PROBLEM:
Across the listing that follows, work out how many lines carry the string "reflexivity". Provide that number and nothing else.

══════════════════════════════

(** The cluster foo with the bundle Bar: the status on the cluster
    resource names bar. *)
Lemma status_name_trims_cluster_name_witness :
  let cd := {| cd_Name := "foo"; cd_Namespace := "ns"; cd_Labels := Scenario.managed;
               cd_Annotations := ∅; cd_DeletionTimestamp := None;
               cd_Finalizers := [Scenario.finalizer];
               cd_Spec :=
                 {| spec_ClusterName := "foo"; spec_BaseDomain := "example.com";
                    spec_Installed := true; spec_ServingCertificates_Default := "Bar";
                    spec_ServingCertificates_Additional := []; spec_Ingress := [];
                    spec_Platform :=
                      {| plat_AWS := None; plat_Azure := None; plat_GCP := None |};
                    spec_CertificateBundles := [Scenario.bundle "Bar" "secret"] |};
               cd_Status := Scenario.status |} in
  let w := Scenario.world cd [] in
  let desiredCR :=
    createCertificateRequest Scenario.env "Bar" "secret" ["api.foo.example.com"] cd
      "sre@example.com" in
  cr_Name desiredCR = "foo-bar"
  ∧ strings.TrimPrefix (cr_Name desiredCR) (cd_Name cd +:+ "-") = "bar"
  ∧ cbs_Name <$> status_CertificateBundles
                   (cd_Status (syncCertificateRequests Scenario.env cd w).1.2)
    = ["bar"].
Proof.
  intros cd w desiredCR. split; [reflexivity|].
  destruct status_name_trims_cluster_name as (Hsync & Hname & _). split.
  - destruct (Hname Scenario.env cd "Bar" "secret" ["api.foo.example.com"] "sre@example.com"
                eq_refl eq_refl) as (H1 & _).
    subst desiredCR. rewrite H1; reflexivity.
  - set (w1 := called (CallListCR "ns") None w).
    set (w2 := called CallGetEmail None w1).
    destruct (Hsync Scenario.env cd w (listed "ns" (crs w)) w1 [desiredCR] w2) as [_ Heq].
    + vm_compute. reflexivity.
    + vm_compute. reflexivity.
    + rewrite Heq; [vm_compute; reflexivity|intros n c; reflexivity|apply wfStore_world].
Defined.

(** ** A failing notification-email provider *)

Lemma desiredLoop_app env cd pre rest acc w :
  desiredLoop env cd (pre ++ rest) acc w
  = match desiredLoop env cd pre acc w with
    | (Ok desiredCRs, w') => desiredLoop env cd rest desiredCRs w'
    | (Err err, w') => (Err err, w')
    end.
Proof.
  revert acc w. induction pre as [|cb pre IH]; intros acc w; simpl; [done|].
  destruct (cb_Generate cb); [|apply IH].
  destruct (GetDefaultNotificationEmailAddress env w) as [[email|err] w1]; [|done].
  destruct (0 <? length (getDomainsForCertBundle env cb cd))%nat; apply IH.
Qed.

(** C9. When the notification-email provider fails at a generate-enabled
    bundle, the sync returns that error at once: the failing call and its
    log line are the last events of the sync, so no request is built for
    a later bundle, the store is left as it was with no write tried, and
    the pass returns the error. *)
Theorem email_failure_aborts_pass env request w cd w0 cdA wA currentCRs w1
    pre cb post desiredCRs w2 msg :
  clientGetCD env request w = (Ok cd, w0) →
  passesGates cd →
  IsZero (cd_DeletionTimestamp cd) = true →
  addFinalizer env cd w0 = (Ok cdA, wA) →
  getCurrentCertificateRequests env cdA wA = (Ok currentCRs, w1) →
  spec_CertificateBundles (cd_Spec cdA) = pre ++ cb :: post →
  desiredLoop env cdA pre [] w1 = (Ok desiredCRs, w2) →
  cb_Generate cb = true →
  fault env (clock w2) CallGetEmail = Some msg →
  ∃ w3,
    syncCertificateRequests env cdA wA = (Some (ErrOther msg), cdA, w3)
    ∧ trace w3
      = trace w2 ++ [Called CallGetEmail (Some (ErrOther msg));
                     LoggedError (ErrOther msg) msg]
    ∧ readOnly wA w3
    ∧ (Reconcile env request w).1 = Returned (Some (ErrOther msg)).
Proof.
  intros Hget Hgates Hzero Hadd Hlist Hbundles Hpre Hgen Hfault.
  assert (Hsync : syncCertificateRequests env cdA wA
                  = (Some (ErrOther msg), cdA,
                     logError (ErrOther msg) msg
                       (called CallGetEmail (Some (ErrOther msg)) w2))).
  { unfold syncCertificateRequests. rewrite Hlist, Hbundles, desiredLoop_app, Hpre.
    simpl. rewrite Hgen. unfold GetDefaultNotificationEmailAddress, faultNow.
    by rewrite Hfault. }
  eexists. split; [exact Hsync|]. split; [|split].
  - simpl. by rewrite <- app_assoc.
  - apply getCurrentCertificateRequests_reads in Hlist as [Hro1 _].
    apply desiredLoop_reads in Hpre as [Hro2 _].
    eapply readOnly_trans; [exact Hro1|]. eapply readOnly_trans; [exact Hro2|].
    unfold readOnly. simpl. views. done.
  - rewrite (Reconcile_gates _ _ _ _ _ Hget Hgates), Hzero. simpl.
    unfold reconcileActive. by rewrite Hadd, Hsync.
Qed.
(** The [operator>>] overloads. *)
Definition get_bool (u : unmarshall) : option (unmarshall * bool) :=
  '(u, c) ← u_rawbyte u; Some (u, negb (c =? 0)).
Definition get_uchar (u : unmarshall) : option (unmarshall * Z) :=
  '(u, c) ← u_rawbyte u; Some (u, wrap 8 c).
Definition get_char (u : unmarshall) : option (unmarshall * Z) :=
  '(u, c) ← u_rawbyte u; Some (u, to_signed 8 c).
Definition get_ushort (u : unmarshall) : option (unmarshall * Z) :=
  '(u, b1) ← u_byte u;
  let x := wrap 16 (Z.shiftl b1 8) in
  '(u, b0) ← u_byte u;
  Some (u, wrap 16 (Z.lor x b0)).
Definition get_short (u : unmarshall) : option (unmarshall * Z) :=
  '(u, b1) ← u_byte u;
  let x := to_signed 16 (Z.shiftl b1 8) in
  '(u, b0) ← u_byte u;
  Some (u, to_signed 16 (Z.lor (wrap 32 x) b0)).
Definition get_uint (u : unmarshall) : option (unmarshall * Z) :=
  '(u, b3) ← u_byte u;
  let x := Z.shiftl b3 24 in
  '(u, b2) ← u_byte u;
  let x := Z.lor x (Z.shiftl b2 16) in
  '(u, b1) ← u_byte u;
  let x := Z.lor x (Z.shiftl b1 8) in
  '(u, b0) ← u_byte u;
  Some (u, Z.lor x b0).
Definition get_int (u : unmarshall) : option (unmarshall * Z) :=
  '(u, b3) ← u_byte u;
  let x := to_signed 32 (Z.shiftl b3 24) in
  '(u, b2) ← u_byte u;
  let x := or_int x (Z.shiftl b2 16) in
  '(u, b1) ← u_byte u;
  let x := or_int x (Z.shiftl b1 8) in
  '(u, b0) ← u_byte u;
  Some (u, or_int x b0).
Definition get_ull (u : unmarshall) : option (unmarshall * Z) :=
  '(u, h) ← get_uint u;
  '(u, l) ← get_uint u;
  Some (u, Z.lor l (Z.shiftl h 32)).
(** [s] is the string's value before the call: it is kept when the read fails. *)
Definition get_string (u : unmarshall) (s : string) : option (unmarshall * string) :=
  '(u, sz) ← get_uint u;
  if u_ok u then u_rawbytes u s sz else Some (u, s).

(** The [operator>>] template for [std::vector<C>]: [n] elements are read
    whatever the [ok] flag says. *)
Fixpoint get_n {C : Type} (get : unmarshall -> option (unmarshall * C)) (n : nat)
    (u : unmarshall) (v : list C) : option (unmarshall * list C) :=
  match n with
  | O => Some (u, v)
  | S n => '(u, z) ← get u; get_n get n u (v ++ [z])
  end.
Definition get_vector {C : Type} (get : unmarshall -> option (unmarshall * C))
    (u : unmarshall) : option (unmarshall * list C) :=
  '(u, n) ← get_uint u;
  get_n get (Z.to_nat n) u [].

(** ** The interface: what a marshallable type promises *)

(** Operations: [operator<<] and [operator>>] into a default-constructed value. *)
Class Wire (A : Type) := {
  wput : marshall -> A -> option marshall;
  wget : unmarshall -> option (unmarshall * A) }.

(** Representation invariant and abstract content of a [marshall]. *)
Definition m_inv (m : marshall) : Prop :=
  exists b, m_buf m = Some b /\ Z.of_nat (length b) = m_capa m /\
    0 <= m_ind m <= m_capa m /\ 0 < m_capa m <= 2 ^ 30.

Definition m_content (m : marshall) : list ascii :=
  match m_buf m with Some b => take (Z.to_nat (m_ind m)) b | None => [] end.

(** The largest message for which the [int] arithmetic of the buffer is
    certain not to overflow. *)
Definition MAX_CONTENT : Z := 2 ^ 29.

(** [m'] is [m] with [l] appended at the write head. *)
Definition appended (m : marshall) (l : list ascii) (m' : marshall) : Prop :=
  m_inv m' /\ m_content m' = m_content m ++ l.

══════════════════════════════

ANSWER BOX:
5